The goal of the project is to create a comprehensive online collection of early educational public radio content from the National Association of Educational Broadcasters (NAEB). The forerunner of CPB and its arms, NPR and PBS, the NAEB served as the primary organizer, developer, and distributor for noncommercial broadcast production and analysis between 1925 and 1981. These broadcasts, mostly stemming from university and public school-run radio stations, provide an in-depth look at the engagements and events of American history, as they were broadcast to and received by the general public in the twentieth century. According to the project’s Lead Advisor, Josh Shepperd of Catholic University and Director of the Radio Preservation Task Force:

“The National Association of Educational Broadcasters recordings provide valuable context into cultural, political, and less-studied, educational discourses going back to the New Deal, and associated documents help media scholars to trace the origin of script development, audience research, and genres that we associate with both public media and cable television—science, travel, food, history, and journalism programming.”

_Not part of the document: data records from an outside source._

(** The shapes an operation gives the entries. *)
Lemma apply_op_shape chunks recording now es op :
  apply_op ToLower chunks recording now es op = es
  \/ (exists f i, apply_op ToLower chunks recording now es op = alter f i es
        /\ forall e, ID (f e) = ID e /\ (EntryEvidence (f e) = EntryEvidence e
             \/ EntryEvidence (f e) = EntryEvidence e ++ cite ToLower op chunks recording))
  \/ (exists e, apply_op ToLower chunks recording now es op = es ++ [e] /\ ID e = next_id es
        /\ EntryEvidence e = cite ToLower op chunks recording).
Proof.
  unfold apply_op. destruct (String.eqb (Op op) "add"); [right; right; by eexists|].
  destruct (index_of_id (OpID op) es) as [i|]; [|by left].
  destruct (String.eqb (Op op) "update").
  { right; left. eexists _, i. split; [done|]. intros e. unfold update_entry. case_bool_decide; simpl; auto. }
  destruct (String.eqb (Op op) "withdraw"); [|by left].
  right; left. eexists _, i. split; [done|]. intros e. unfold withdraw_entry. destruct (Withdrawn e); simpl; auto.
Qed.

Lemma op_ids chunks recording now es op n :
  ids_ok es -> room es (n + 1) -> 0 <= n -> n + 1 < maxint - 1 ->
  ids_ok (apply_op ToLower chunks recording now es op) /\ room (apply_op ToLower chunks recording now es op) n.
Proof.
  intros [Hs Hp] Hr Hn Hm.
  assert (Hr' : room es n) by (eapply Forall_impl; [apply Hr|]; simpl; lia).
  destruct (apply_op_shape chunks recording now es op) as [->|[(f & i & -> & Hf)|(e & -> & He & _)]].
  - done.
  - split; [split|].
    + rewrite alter_ids; [done|apply Hf].
    + apply (alter_room f i es (fun z => 1 <= z)); [apply Hf|done].
    + apply (alter_room f i es (fun z => z + n < maxint)); [apply Hf|done].
  - split; [split|].
    + rewrite fmap_app. apply StronglySorted_app_2; [|done|by repeat constructor].
      intros x1 x2 (e1 & -> & H1)%list_elem_of_fmap ->%list_elem_of_singleton. rewrite He.
      apply next_id_above; [done| |done]. eapply Forall_impl; [apply Hr|]. simpl. lia.
    + apply Forall_app. split; [done|]. constructor; [|done]. rewrite He. apply next_id_pos.
    + apply Forall_app. split; [done|]. constructor; [|done]. rewrite He. by apply next_id_bound.
Qed.

Lemma evidence_refl G es : evidence_from es G es.
Proof. intros e ev He Hev. right. by exists e. Qed.

Lemma evidence_trans G a b c : evidence_from a G b -> evidence_from b G c -> evidence_from a G c.
Proof.
  intros H1 H2 e ev He Hev. destruct (H2 e ev He Hev) as [|(e0 & H0 & Hi & Hev0)]; [by left|].
  destruct (H1 e0 ev H0 Hev0) as [|(e1 & H3 & Hi1 & Hev1)]; [by left|]. right. exists e1. split; [done|]. by rewrite Hi1.
Qed.

Lemma op_evidence ops chunks recording now es op :
  op ∈ ops -> evidence_from es (grounded ops chunks recording) (apply_op ToLower chunks recording now es op).
Proof.
  intros Hop. destruct (apply_op_shape chunks recording now es op) as [->|[(f & i & -> & Hf)|(x & -> & _ & Hx)]].
  - apply evidence_refl.
  - intros e ev He Hev. apply list_elem_of_lookup in He as [j Hj].
    destruct (decide (i = j)) as [->|].
    + rewrite list_lookup_alter_eq in Hj. apply fmap_Some in Hj as (e0 & H0 & ->). destruct (Hf e0) as [Hid Hcase].
      assert (ev ∈ EntryEvidence e0 \/ ev ∈ cite ToLower op chunks recording) as [Hin|Hc].
      { destruct Hcase as [E|E]; rewrite E in Hev; [auto|by apply elem_of_app]. }
      * right. exists e0. split; [by eapply list_elem_of_lookup_2|done].
      * left. by eapply cite_grounded.
    + rewrite list_lookup_alter_ne in Hj by done. right. exists e. split; [by eapply list_elem_of_lookup_2|done].
  - intros e ev He Hev. apply elem_of_app in He as [He| ->%list_elem_of_singleton]; [right; by exists e|].
    left. rewrite Hx in Hev. by eapply cite_grounded.
Qed.

Lemma fold_ops all ops chunks recording now es :
  ops ⊆ all -> ids_ok es -> room es (len ops) -> len ops < maxint - 1 ->
  let es' := fold_left (apply_op ToLower chunks recording now) ops es in
  ids_ok es' /\ entries_evolve now es es' /\ evidence_from es (grounded all chunks recording) es'.
Proof.
  revert es. induction ops as [|op ops IH]; intros es Hsub Hid Hr Hm; simpl.
  { split; [done|]. split; [apply entries_evolve_refl|apply evidence_refl]. }
  unfold len in *. cbn [length] in *.
  destruct (op_ids chunks recording now es op (Z.of_nat (length ops)) Hid) as [Hid' Hr'];
    [by replace (Z.of_nat (length ops) + 1) with (Z.of_nat (S (length ops))) by lia|lia|lia|].
  destruct (IH (apply_op ToLower chunks recording now es op)) as (H1 & H2 & H3); [set_solver|done|done|lia|].
  split; [done|]. split.
  - eapply entries_evolve_trans; [apply op_evolves|apply H2].
  - eapply evidence_trans; [|apply H3]. apply op_evidence. set_solver.
Qed.

(** C38: applying a reply to the ledger keeps the identifiers positive and
    strictly increasing, so no promise number is ever reused; every old
    promise keeps its place, its number and its creation time, is never
    restored, loses no evidence and is stamped when it changes; and all new
    evidence quotes a chunk of the batch in which the quote was found. *)
Theorem apply_ledger_ok l ops chunks recording now :
  ids_ok (Entries l) -> room (Entries l) (len ops) -> len ops < maxint - 1 ->
  let l' := apply ToLower l ops chunks recording now in
  ids_ok (Entries l') /\ entries_evolve now (Entries l) (Entries l')
  /\ evidence_from (Entries l) (grounded ops chunks recording) (Entries l')
  /\ Cursors l' = Cursors l.
Proof.
  intros H1 H2 H3. simpl. destruct (fold_ops ops ops chunks recording now (Entries l)) as (A & B & C); [done..|]. done.
Qed.
End Apply.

The NAEB systematically preserved its history across over a hundred boxes of documents and 5,000 reels of tape, but the organization split its archive, depositing its papers in Wisconsin and the recordings in Maryland. Archival audiovisual media has been collected and maintained separately from other kinds of (primarily textual) archival sources, and these ‘split’ collections mean that researchers must often discover and manually reunite audiovisual collections and their related materials if they want to understand a broadcast not just as an audiovisual object, but as a medium that relays information within a set of historical contexts (time, place, related events, etc.). Unlocking the Airwaves will reunite the split NAEB collections, develop an open and comprehensive web portal for them, and tell the story of early educational and public broadcasting.

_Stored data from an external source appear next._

Definition formCreated (event : ref) (d : obj) (p : Projection) : option Projection :=
  if negb (truthy (Get event "location")) then Some p
  else
    let form := objOf (get d "form") in
    let owner := str (Get form "sessionID") in
    let list := form_rows owner p in
    let p := put_form owner list p in
    match indexOfID list (str (Get form "id")) with
    | Some _ => Some p
    | None =>
        row ← (if String.eqb owner "global" then Set_ (Clone form) "location" (cloneValue (Get event "location")) else Some (Clone form));
        Some (put_form owner (list ++ [row]) p)
    end.

Definition permissionAsked (d : obj) (s : string) (p : Projection) : option Projection :=
  let list := permission_rows s p in
  match indexOfID list (str (get d "id")) with
  | Some _ => Some (put_permission s list p)
  | None => Some (put_permission s (list ++ [Some (clone d)]) p)
  end.

Definition permissionReplied (event : ref) (d : obj) (s : string) (p : Projection) : option Projection :=
  match Permission (state p) !! s with
  | None => Some p
  | Some list =>
      match indexOfID list (str (get d "requestID")) with
      | None => Some p
      | Some at_ =>
          row ← Set_ (default None (list !! at_)) "reply" (cloneValue (get d "reply"));
          row ← Set_ row "repliedAt" (Get event "created");
          Some (put_permission s (<[at_ := row]> list) p)
      end
  end.

(** ** The reducer *)

Definition connection_row (event : ref) (d : obj) (assistantID : string) : obj :=
  mk [("id", VStr assistantID); ("type", VStr "connection"); ("state", cloneValue (get d "state"));
      ("message", cloneValue (get d "message")); ("attempt", cloneValue (get d "attempt")); ("time", created_time event)].

Definition retry_row (d : obj) (a : obj) : obj :=
  set a "retry" (VObj (mk [("attempt", get d "attempt"); ("at", get d "at"); ("error", cloneValue (get d "error"))])).

Inductive kind :=
| KDeleted | KUsage | KAgent | KModel | KPermissions | KMoved
| KEnqueued | KDelivered | KDeliveryChanged | KCancelled | KInstructions | KSynthetic
| KShellStarted | KShellEnded | KStepStarted | KStepStreamed | KStepEnded | KStepFailed
| KTextStarted | KTextDelta | KTextEnded | KInputStarted | KInputDelta | KInputEnded
| KToolCalled | KToolProgress | KToolSuccess | KToolFailed
| KReasoningStarted | KReasoningDelta | KReasoningEnded | KConnection | KRetry
| KExecutionStarted | KExecutionEnded | KRevertStaged | KRevertCleared | KRevertCommitted
| KCompactionStarted | KCompactionDelta | KCompactionEnded | KCompactionFailed
| KPermissionAsked | KPermissionReplied | KFormRemoved | KFormCreated.

(** The cases of the switch over the event type. *)
Definition kinds : list (string * kind) :=
  [("session.deleted", KDeleted); ("session.usage.updated", KUsage); ("session.agent.selected", KAgent);
   ("session.model.selected", KModel); ("session.permissions.updated", KPermissions); ("session.moved", KMoved);
   ("session.inbox.enqueued", KEnqueued); ("session.inbox.delivered", KDelivered);
   ("session.inbox.delivery.changed", KDeliveryChanged); ("session.inbox.cancelled", KCancelled);
   ("session.instructions.updated", KInstructions); ("session.synthetic", KSynthetic);
   ("session.shell.started", KShellStarted); ("session.shell.ended", KShellEnded);
   ("session.step.started", KStepStarted); ("session.step.streamed", KStepStreamed);
   ("session.step.ended", KStepEnded); ("session.step.failed", KStepFailed);
   ("session.text.started", KTextStarted); ("session.text.delta", KTextDelta); ("session.text.ended", KTextEnded);
   ("session.tool.input.started", KInputStarted); ("session.tool.input.delta", KInputDelta);
   ("session.tool.input.ended", KInputEnded); ("session.tool.called", KToolCalled);
   ("session.tool.progress", KToolProgress); ("session.tool.success", KToolSuccess); ("session.tool.failed", KToolFailed);
   ("session.reasoning.started", KReasoningStarted); ("session.reasoning.delta", KReasoningDelta);
   ("session.reasoning.ended", KReasoningEnded); ("session.connection", KConnection); ("session.retry.scheduled", KRetry);
   ("session.execution.started", KExecutionStarted); ("session.execution.succeeded", KExecutionEnded);
   ("session.execution.failed", KExecutionEnded); ("session.execution.interrupted", KExecutionEnded);
   ("session.revert.staged", KRevertStaged); ("session.revert.cleared", KRevertCleared);
   ("session.revert.committed", KRevertCommitted); ("session.compaction.started", KCompactionStarted);
   ("session.compaction.delta", KCompactionDelta); ("session.compaction.ended", KCompactionEnded);
   ("session.compaction.failed", KCompactionFailed); ("permission.asked", KPermissionAsked);
   ("permission.replied", KPermissionReplied); ("form.replied", KFormRemoved); ("form.cancelled", KFormRemoved);
   ("form.created", KFormCreated)].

By coordinating the expertise of archivists, humanities researchers, and digital humanists, Unlocking the Airwaves will deliver enhanced access to important, mostly hidden, archival audiovisual materials by linking split hybrid paper/audiovisual collections together, and providing a search engine for the linked collections, enabling users to simultaneously search both the documents and sounds of the NAEB. The resulting resource will finally realize the potential of the collections of the NAEB for exploration and study by educators, scholars, journalists, documentarians, genealogists, and the broader public.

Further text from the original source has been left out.